Des
chercheurs français et italiens viennent d'identifier un marqueur
biologique permettant de savoir quel embryon possède le plus de chance
de s'implanter dans l'utérus lors d'une assistance médicale à la
procréation (AMP).
Les chercheurs ont présenté leurs
travaux lors d'une réunion de la Société européenne de reproduction
humaine et d'embryologie qui s'est déroulée le 11 avril dernier à Tours.
Ils sont partis du constat que "5% des ovocytes mis en fécondation
débouchent sur la naissance d'un enfant".

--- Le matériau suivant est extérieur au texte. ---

(* ===== verification/RedisLaws.v ===== *)
(** * driver/redis: atomic moves, and what the server promises

    A [move] is one request with its answer, one command of somebody's pipeline, or
    the passing of time.  [RedisLaws] states the documented behaviour: the server
    runs commands, scripts and transactions one at a time; a transaction under
    WATCH is refused when what it watches has changed; the commands of a pipeline
    are run in order, but not together; a request that fails may or may not have
    been run.  Identifiers from [uuid.New] do not repeat.  Others use the keys
    through this driver, too. *)

From S2P Require Import Prelude GoBase Json Codec Driver Memory.
From S2P Require Export Moves.
From S2P Require Import Redis.
From Stdlib Require Import ZArith Lia.

(** An id that no key knows. *)
Definition unlisted (id : string) (z : gmap (string * string) Z) : bool := bool_decide (Forall (λ x, x.1.2 ≠ id) (map_to_list z)).
Definition freshID (id : string) (d : Db) : bool :=
  bool_decide (db_jobs d !! id = None) && unlisted id (db_avail d) && unlisted id (db_sched d).

(** A document is written under its own id. *)
Definition saneCommand (c : command) : bool := match c with SetJob id job => bool_decide (rj_ID job = id) | _ => true end.
Definition saneRequest (q : request) : bool :=
  match q with
  | InsertJob _ _ id job _ _ _ _ _ => bool_decide (rj_ID job = id)
  | Exec _ _ cs => forallb saneCommand cs
  | _ => true
  end.

Definition agree {A} `{EqDecision A} (r : Db * A) (a : A) : option Db := if decide (r.2 = a) then Some r.1 else None.
Definition seen {A} `{EqDecision A} (x a : A) (d : Db) : option Db := if decide (x = a) then Some d else None.

(** The ids in the running hash of a queue. *)
Definition runIDs (q : string) (d : Db) : gset string := set_map snd (filter (λ k : string * string, k.1 = q) (dom (db_run d))).
Definition listsOnce (l : list string) (ids : gset string) : bool := bool_decide (NoDup l ∧ list_to_set l = ids).

Section server.
(** The time to live that the client makes of a duration: with SET, which may be
    none, and with EXPIRE. *)
Context (px : Duration → option Duration) (ex : Duration → Duration).

Definition setNXLease (name workerID : string) (ttl : Duration) (d : Db) : Db * bool :=
  match leaseOf name d with
  | Some _ => (d, false)
  | None => (set_leases (<[name := mkLease workerID ((λ t, Add (db_time d) t) <$> px ttl)]> (db_leases d)) d, true)
  end.

Definition expireLease (name : string) (ttl : Duration) (d : Db) : Db :=
  match leaseOf name d with
  | Some l => set_leases (<[name := mkLease (ls_Owner l) (Some (Add (db_time d) (ex ttl)))]> (db_leases d)) d
  | None => d
  end.

(** What the server makes of a request, and whether it can give that answer. *)
Definition serve (q : request) : reply q → Db → option Db :=
  match q with
  | InsertJob hu key id job sc score queue nowMs createdMs => λ a d,
      if freshID id d then agree (insertJobScript hu key id job sc score queue nowMs createdMs d) a else None
  | GetJob id => λ a d, seen (db_jobs d !! id) a d
  | FetchOne queue w nowMs leaseMs => λ a d, agree (fetchOneScript queue w nowMs leaseMs d) a
  | RescueOne queue id atMs beforeMs => λ a d, agree (rescueOneScript queue id atMs beforeMs d) a
  | Heartbeat queue id w attempt leaseMs => λ a d, agree (heartbeatScript queue id w attempt leaseMs d) a
  | MarkStarted id w attempt atMs => λ a d, agree (markStartedScript id w attempt atMs d) a
  | Exec id job cs => λ a d,
      if a : bool then if bool_decide (db_jobs d !! id = Some job) then Some (runCommands cs d) else None else Some d
  | ZRem id => λ _ d, Some (runCommand (ZRemIndex id) d)
  | ZRangeIndex => λ l d, if listsOnce l (dom (db_index d)) then Some d else None
  | HKeysRun queue => λ l d, if listsOnce l (runIDs queue d) then Some d else None
  | HGetPaused queue => λ a d, seen (qm_Paused (metaOf queue d)) a d
  | HGetAllMeta name => λ a d, seen (db_meta d !! name) a d
  | SMembersQueues => λ l d, if listsOnce l (db_queues d) then Some d else None
  | SetNXLease name w ttl => λ a d, agree (setNXLease name w ttl d) a
  | GetLease name => λ a d, seen (ls_Owner <$> leaseOf name d) a d
  | ExpireLease name ttl => λ _ d, Some (expireLease name ttl d)
  | Resign name w => λ _ d, Some (resignLeaderScript name w d)
  | HSetNXCursor id nanos => λ a d,
      agree (match db_cursors d !! id with Some _ => (d, false) | None => (set_cursors (<[id := nanos]> (db_cursors d)) d, true) end) a
  | HGetCursor id => λ a d, seen (db_cursors d !! id) a d
  | AdvanceCursor id expected next => λ a d, agree (advanceCursorScript id expected next d) a
  | Ping => λ _ d, Some d
  | ScanJobs _ => λ _ d, Some d
  | ZAddJobIndex id createdMs => λ _ d, Some (runCommand (ZAddIndex id createdMs) d)
  end.

Inductive move :=
| MReq (q : request) (a : reply q)
| MCmd (c : command)
| MTime (t : Instant).

Definition step (m : move) (d : Db) : option Db :=
  match m with
  | MReq q a => if saneRequest q then serve q a d else None
  | MCmd c => if saneCommand c then Some (runCommand c d) else None
  | MTime t => if db_time d <=? t then Some (set_time t d) else None
  end.
End server.

Abbreviation runMoves px ex := (Moves.runMoves (step px ex)).
Abbreviation others px ex := (Moves.others (step px ex)).

Definition keyedDb (d : Db) : Prop := ∀ id j, db_jobs d !! id = Some j → rj_ID j = id.

(** ** What a call has done when it answers *)

Section server.
Context {R : Type} `{Redis R}.

Class RedisLaws := {
  rd_px : Duration → option Duration;
  rd_ex : Duration → Duration;
  rd_db : R → Db;
  rd_Nil_foreign : foreignErr rd_Nil;
  rd_uuid_law s : others rd_px rd_ex (rd_db s) (rd_db (rd_uuid s).1);
  rd_call_law q s : keyedDb (rd_db s) → saneRequest q = true → ∃ acts,
    Moves.happens (step rd_px rd_ex) (rd_db s) (rd_db (rd_call q s).1) acts ∧
    match (rd_call q s).2 with
    | Ok a => did acts = [MReq q a]
    | Err e => foreignErr e ∧ (did acts = [] ∨ ∃ a, did acts = [MReq q a])
    end;
  rd_pipeline_law cs s : keyedDb (rd_db s) → forallb saneCommand cs = true → ∃ acts,
    Moves.happens (step rd_px rd_ex) (rd_db s) (rd_db (rd_pipeline cs s).1) acts ∧
    match (rd_pipeline cs s).2 with
    | None => did acts = MCmd <$> cs
    | Some e => foreignErr e ∧ ∃ l, l `sublist_of` cs ∧ did acts = MCmd <$> l
    end
}.
End server.
Arguments RedisLaws R {H}.

(** ** How scripts and commands treat the documents *)

Lemma setter_jobs d : (∀ x, db_jobs (set_uniq x d) = db_jobs d) ∧ (∀ x, db_jobs (set_avail x d) = db_jobs d) ∧
  (∀ x, db_jobs (set_sched x d) = db_jobs d) ∧ (∀ x, db_jobs (set_run x d) = db_jobs d).
Proof. done. Qed.

Lemma runCommand_keyed c d : saneCommand c = true → keyedDb d → keyedDb (runCommand c d).
Proof.
  intros Hs Hk. destruct c; try exact Hk.
  - apply bool_decide_eq_true in Hs. intros i j. simpl. rewrite lookup_insert_Some. intros [[<- <-]|[_ ?]]; [done|by apply Hk].
  - intros i j. simpl. rewrite lookup_delete_Some. intros [_ ?]. by apply Hk.
Qed.

Lemma runCommands_keyed cs : ∀ d, forallb saneCommand cs = true → keyedDb d → keyedDb (runCommands cs d).
Proof.
  induction cs as [|c cs IH]; intros d; [done|]. simpl. intros [Hc Hcs]%andb_true_iff Hk.
  apply IH; [done|]. by apply runCommand_keyed.
Qed.

Lemma promote_jobs q nowMs d : db_jobs (promote q nowMs d) = db_jobs d.
Proof.
  unfold promote. generalize (due q nowMs d). intros l. revert d. induction l as [|id l IH]; intros d; simpl; [done|].
  rewrite IH. unfold promoteOne. by destruct (db_jobs d !! id).
Qed.

(** A claim, as the documents show it. *)
Lemma fetchOne_jobs q w nowMs leaseMs d d' r : fetchOneScript q w nowMs leaseMs d = (d', r) →
  match r with
  | None => db_jobs d' = db_jobs d
  | Some j' => ∃ id j, db_jobs d !! id = Some j ∧ j' = claimed w nowMs leaseMs j ∧ db_jobs d' = <[id := j']> (db_jobs d)
  end.
Proof.
  unfold fetchOneScript. set (d1 := promote q nowMs d). assert (db_jobs d1 = db_jobs d) as E by apply promote_jobs.
  destruct (zrange q (db_avail d1)) as [|[id score] rest]; [by intros [= <- <-]|]. simpl. rewrite E.
  destruct (db_jobs d !! id) as [j|] eqn:Ej; intros [= <- <-]; simpl; [|done]. by exists id, j.
Qed.

Section keyed.
Context (px : Duration → option Duration) (ex : Duration → Duration).

Lemma agree_Some {A} `{EqDecision A} (r : Db * A) a d' : agree r a = Some d' → r = (d', a).
Proof. unfold agree. destruct r. case_decide; simpl in *; naive_solver. Qed.
Lemma seen_Some {A} `{EqDecision A} (x a : A) d d' : seen x a d = Some d' → d' = d ∧ x = a.
Proof. unfold seen. case_decide; naive_solver. Qed.

Lemma rd_step_keyed m d d' : keyedDb d → step px ex m d = Some d' → keyedDb d'.
Proof.
  intros Hk. destruct m as [q a|c|t]; cbn [step].
  - destruct (saneRequest q) eqn:Hs; [|done]. destruct q; cbn [serve saneRequest] in *.
    + destruct (freshID id d); [|done]. intros E%agree_Some. unfold insertJobScript in E.
      destruct (_ && _); [by simplify_eq|]. injection E as <- _. apply bool_decide_eq_true in Hs. intros i j.
      destruct scheduled, hasUnique; simpl; rewrite lookup_insert_Some; (intros [[<- <-]|[_ ?]]; [done|by apply Hk]).
    + by intros [-> _]%seen_Some.
    + intros E%agree_Some. apply fetchOne_jobs in E. destruct a as [j'|].
      * destruct E as (id & j & Hj & -> & E). intros i j0. rewrite E, lookup_insert_Some. intros [[<- <-]|[_ ?]]; [|by apply Hk].
        simpl. by apply Hk.
      * intros i j. rewrite E. apply Hk.
    + intros E%agree_Some. unfold rescueOneScript in E. destruct (db_jobs d !! id) as [j|] eqn:Ej; [|by simplify_eq].
      destruct (negb _); [by simplify_eq|]. destruct (negb _); simplify_eq; [done|]. intros i j0. simpl.
      rewrite lookup_insert_Some. intros [[<- <-]|[_ ?]]; [simpl; by apply Hk|by apply Hk].
    + intros E%agree_Some. unfold heartbeatScript in E. destruct (db_jobs d !! id) as [j|] eqn:Ej; [|by simplify_eq].
      repeat (destruct (negb _); [by simplify_eq|]). simplify_eq. intros i j0. simpl.
      rewrite lookup_insert_Some. intros [[<- <-]|[_ ?]]; [simpl; by apply Hk|by apply Hk].
    + intros E%agree_Some. unfold markStartedScript in E. destruct (db_jobs d !! id) as [j|] eqn:Ej; [|by simplify_eq].
      destruct (negb _); [by simplify_eq|]. destruct (_ || _); simplify_eq; [done|]. intros i j0. simpl.
      rewrite lookup_insert_Some. intros [[<- <-]|[_ ?]]; [simpl; by apply Hk|by apply Hk].
    + destruct a; [|by intros [= <-]]. case_bool_decide; [|done]. intros [= <-]. by apply runCommands_keyed.
    + by intros [= <-].
    + by destruct (listsOnce _ _); intros; simplify_eq.
    + by destruct (listsOnce _ _); intros; simplify_eq.
    + by intros [-> _]%seen_Some.
    + by intros [-> _]%seen_Some.
    + by destruct (listsOnce _ _); intros; simplify_eq.
    + intros E%agree_Some. unfold setNXLease in E. by destruct (leaseOf name d); simplify_eq.
    + by intros [-> _]%seen_Some.
    + intros [= <-]. unfold expireLease. by destruct (leaseOf name d).
    + intros [= <-]. unfold resignLeaderScript. destruct (leaseOf name d); [|done]. by case_bool_decide.
    + intros E%agree_Some. by destruct (db_cursors d !! id); simplify_eq.
    + by intros [-> _]%seen_Some.
    + intros E%agree_Some. unfold advanceCursorScript in E. by case_bool_decide; simplify_eq.
    + by intros [= <-].
    + by intros [= <-].
    + by intros [= <-].
  - destruct (saneCommand c) eqn:Hs; [|done]. intros [= <-]. by apply runCommand_keyed.
  - destruct (_ <=? _); [|done]. by intros [= <-].
Qed.
End keyed.

(** ** The logic of programs *)

Section logic.
Context {R : Type} `{Redis R} `{!RedisLaws R}.
Abbreviation dbOf e := (rd_db (rv_rd e)).

Definition does {A} (m : io A) (Q : list (act move) → A → Prop) : Prop :=
  Moves.does (step rd_px rd_ex) (λ e, dbOf e) keyedDb m Q.

Lemma rd_weaken {A} (m : io A) (Q Q' : list (act move) → A → Prop) : does m Q → (∀ acts a, Q acts a → Q' acts a) → does m Q'.
Proof. apply moves_weaken. Qed.

Lemma rd_ret {A} (a : A) (Q : list (act move) → A → Prop) : Q [] a → does (mret a) Q.
Proof. apply moves_ret. Qed.

Lemma rd_bind {A B} (m : io A) (f : A → io B) (Q : list (act move) → B → Prop) :
  does m (λ a1 x, does (f x) (λ a2 y, Q (a1 ++ a2) y)) → does (m ≫= f) Q.
Proof. apply moves_bind, rd_step_keyed. Qed.

Lemma rd_now Q : (∀ now, Q [] now) → does clkNow Q.
Proof.
  intros HQ e _. exists []. unfold clkNow. destruct (Now (rv_clk e)) as [now clk]. simpl.
  split; [by apply happens_others|done].
Qed.

Lemma rd_newID Q : (∀ id, Q [] id) → does (onServer rd_uuid) Q.
Proof.
  intros HQ e _. exists []. unfold onServer. pose proof (rd_uuid_law (rv_rd e)) as Ho. destruct (rd_uuid (rv_rd e)) as [s id]. simpl in *.
  split; [by apply happens_others|done].
Qed.

Definition possible (m : move) : Prop := ∃ d d', keyedDb d ∧ step rd_px rd_ex m d = Some d'.

(** A call: what it has done, by its answer. *)
Lemma rd_does_call q (Q : list (act move) → result (reply q) → Prop) : saneRequest q = true →
  (∀ acts a, possible (MReq q a) → did acts = [MReq q a] → Q acts (Ok a)) →
  (∀ acts e, foreignErr e → did acts = [] ∨ (∃ a, did acts = [MReq q a]) → Q acts (Err e)) →
  does (call q) Q.
Proof.
  intros Hs HQ HE e He. unfold call, onServer. destruct (rd_call_law q (rv_rd e) He Hs) as (acts & Hh & Hr).
  pose proof (happens_ran _ keyedDb (rd_step_keyed rd_px rd_ex) _ _ _ Hh He) as Hp.
  destruct (rd_call q (rv_rd e)) as [s r]. simpl in *. exists acts. split; [done|].
  destruct r as [a|err]; [|destruct Hr; by apply HE]. apply HQ; [|done]. rewrite Hr, Forall_singleton in Hp. exact Hp.
Qed.

Lemma rd_does_pipeline cs (Q : list (act move) → option error → Prop) : forallb saneCommand cs = true →
  (∀ acts, did acts = MCmd <$> cs → Q acts None) →
  (∀ acts e l, foreignErr e → l `sublist_of` cs → did acts = MCmd <$> l → Q acts (Some e)) →
  does (pipeline cs) Q.
Proof.
  intros Hs HQ HE e He. unfold pipeline, onServer. destruct (rd_pipeline_law cs (rv_rd e) He Hs) as (acts & Hh & Hr).
  destruct (rd_pipeline cs (rv_rd e)) as [s r]. simpl in *. exists acts. split; [done|].
  destruct r as [err|]; [|by apply HQ]. destruct Hr as (Hf & l & Hl & Hd). by eapply HE.
Qed.
End logic.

L'équipe s'est donc intéressée au
liquide folliculaire dans lequel baigne l'ovocyte au sein d'un
follicule, avant l'ovulation. Les chercheurs ont découvert que la
présence d'un facteur de croissance, le G-CSF (substance nécessaire à la
croissance des cellules) au sein du liquide folliculaire se révélait un
excellent biomarqueur immunologique de la capacité d'obtenir un embryon
qui s'implante bien dans l'utérus et d'aboutir à une naissance.
La tolérance immunitaire serait
donc au centre du phénomène de la reproduction. Les chercheurs avouent
qu'ils "n'imaginaient pas que le dialogue entre l'embryon et l'utérus
était si précoce et si intense, avant même le contact avec la muqueuse
utérine". Ces travaux devraient être prochainement publiés dans la
revue Human Reproduction.
[Cytokines
and chemokines in follicular fluids and potential of the corresponding
embryo: the role of granulocyte colony-stimulating factor - Lédée N,
Lombroso R, Lombardelli L, Selva J, Dubanchet S, Chaouat G, Frankenne F,
Foidart JM, Maggi E, Romagnani S, Ville Y, Piccinni MP.]